Petit B, Bohren Y, Gaud E, Bussat P, Arditi M, Yan F, Tranquart F, Allémann E
School of Pharmaceutical Sciences, University of Geneva, University of Lausanne, Geneva, Switzerland.
Bracco Suisse S.A., Plan-les-Ouates, Geneva, Switzerland.
Ultrasound Med Biol. 2015 May;41(5):1402-10. doi: 10.1016/j.ultrasmedbio.2014.12.007. Epub 2015 Jan 15.
Microbubble-mediated sonothrombolysis (STL) is a remarkable approach to vascular occlusion therapy. However, STL remains a complex process with multiple interactions between clot, ultrasound (US), microbubbles (MB) and thrombolytic drug. The aim of this study was to evaluate the ability of combining US and MB to degrade fibrin and, more specifically, to assess the roles of both stable (SC) and inertial (IC) cavitation. Human blood clots containing radiolabeled fibrin were exposed to different combinations of recombinant tissue plasminogen activator (rtPA), US (1 MHz) and phospholipid MB. Three acoustic pressures were tested: 200, 350 and 1,300 kPa (peak-negative pressure). Clot lysis was assessed by diameter loss and release of radioactive fibrin degradation products. The combination rtPA + US + MB clearly revealed that IC (1,300 kPa) was able to enhance fibrin degradation significantly (66.3 ± 1.8%) compared with rtPA alone (51.7 ± 2.0%, p < 0.001). However, SC failed to enhance fibrin degradation at an acoustic pressure of 200 kPa. At 350 kPa, a synergistic effect between rtPA and US + MB was observed with an absolute increase of 6% compared to rtPA alone (p < 0.001). Conversely, without rtPA, the combination of US + MB was unable to degrade the fibrin network (0.3 ± 0.1%, p > 0.05 vs. control), but induced a distinct loss of red blood cells throughout the entire thickness of the clot, implying that MB were able to penetrate and cavitate inside the clot.

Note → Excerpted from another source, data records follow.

(* ===== verification/Json.v ===== *)
(** * The JSON the program writes and reads

    The parts of Go's encoding/json the wire formats use: string quoting with
    HTML escaping, string literals with their escapes and UTF-8 repair, 64-bit
    integers, and objects whose members are scalars (every struct the modelled
    code encodes or strictly decodes has string, integer and Boolean fields).
    A byte sequence is split into runes once, by [runes], the way
    utf8.DecodeRune does. *)

From Stdlib Require Import DecimalN DecimalPos ZifyBool ZifyN.
From S2P Require Import Prelude.

Module Utf8.
Import GoStr.

(** One step of [for range] / utf8.DecodeRune: an ASCII byte, a well-formed
    multi-byte sequence, or one byte that is not UTF-8 (RuneError, width 1). *)
Inductive rune :=
  | Asc (c : ascii)
  | Multi (bytes : list ascii)
  | Bad (c : ascii).

Definition cont (c : ascii) : bool := in_range "128" "191" c.

(** The accept ranges of utf8.DecodeRune for two, three and four bytes. *)
Definition is_rune2 (a b : ascii) : bool := in_range "194" "223" a && cont b.

Definition is_rune3 (a b c : ascii) : bool :=
  (if (a =c "224")%char then in_range "160" "191" b
   else if (a =c "237")%char then in_range "128" "159" b
   else in_range "225" "239" a && cont b)
  && cont c.

Definition is_rune4 (a b c d : ascii) : bool :=
  (if (a =c "240")%char then in_range "144" "191" b
   else if (a =c "244")%char then in_range "128" "143" b
   else in_range "241" "243" a && cont b)
  && cont c && cont d.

微泡介导的超声溶栓(STL)是一种用于血管闭塞治疗的卓越方法。然而,STL仍是一个复杂的过程,涉及血凝块、超声(US)、微泡(MB)和溶栓药物之间的多种相互作用。本研究的目的是评估联合超声和微泡降解纤维蛋白的能力,更具体地说,是评估稳定空化(SC)和惯性空化(IC)的作用。将含有放射性标记纤维蛋白的人血凝块暴露于重组组织型纤溶酶原激活剂(rtPA)、超声(1兆赫)和磷脂微泡的不同组合中。测试了三种声压:200、350和1300千帕(峰值负压)。通过直径减小和放射性纤维蛋白降解产物的释放来评估血凝块溶解情况。rtPA + US + MB的组合清楚地表明,与单独使用rtPA(51.7 ± 2.0%,p < 0.001)相比,IC(1300千帕)能够显著增强纤维蛋白降解(66.3 ± 1.8%)。然而,在200千帕的声压下,SC未能增强纤维蛋白降解。在350千帕时,观察到rtPA与US + MB之间存在协同作用,与单独使用rtPA相比,绝对增加了6%(p < 0.001)。相反,在没有rtPA的情况下,US + MB的组合无法降解纤维蛋白网络(0.3 ± 0.1%,与对照组相比p > 0.05),但在血凝块的整个厚度中导致红细胞明显损失,这意味着微泡能够穿透并在血凝块内部发生空化。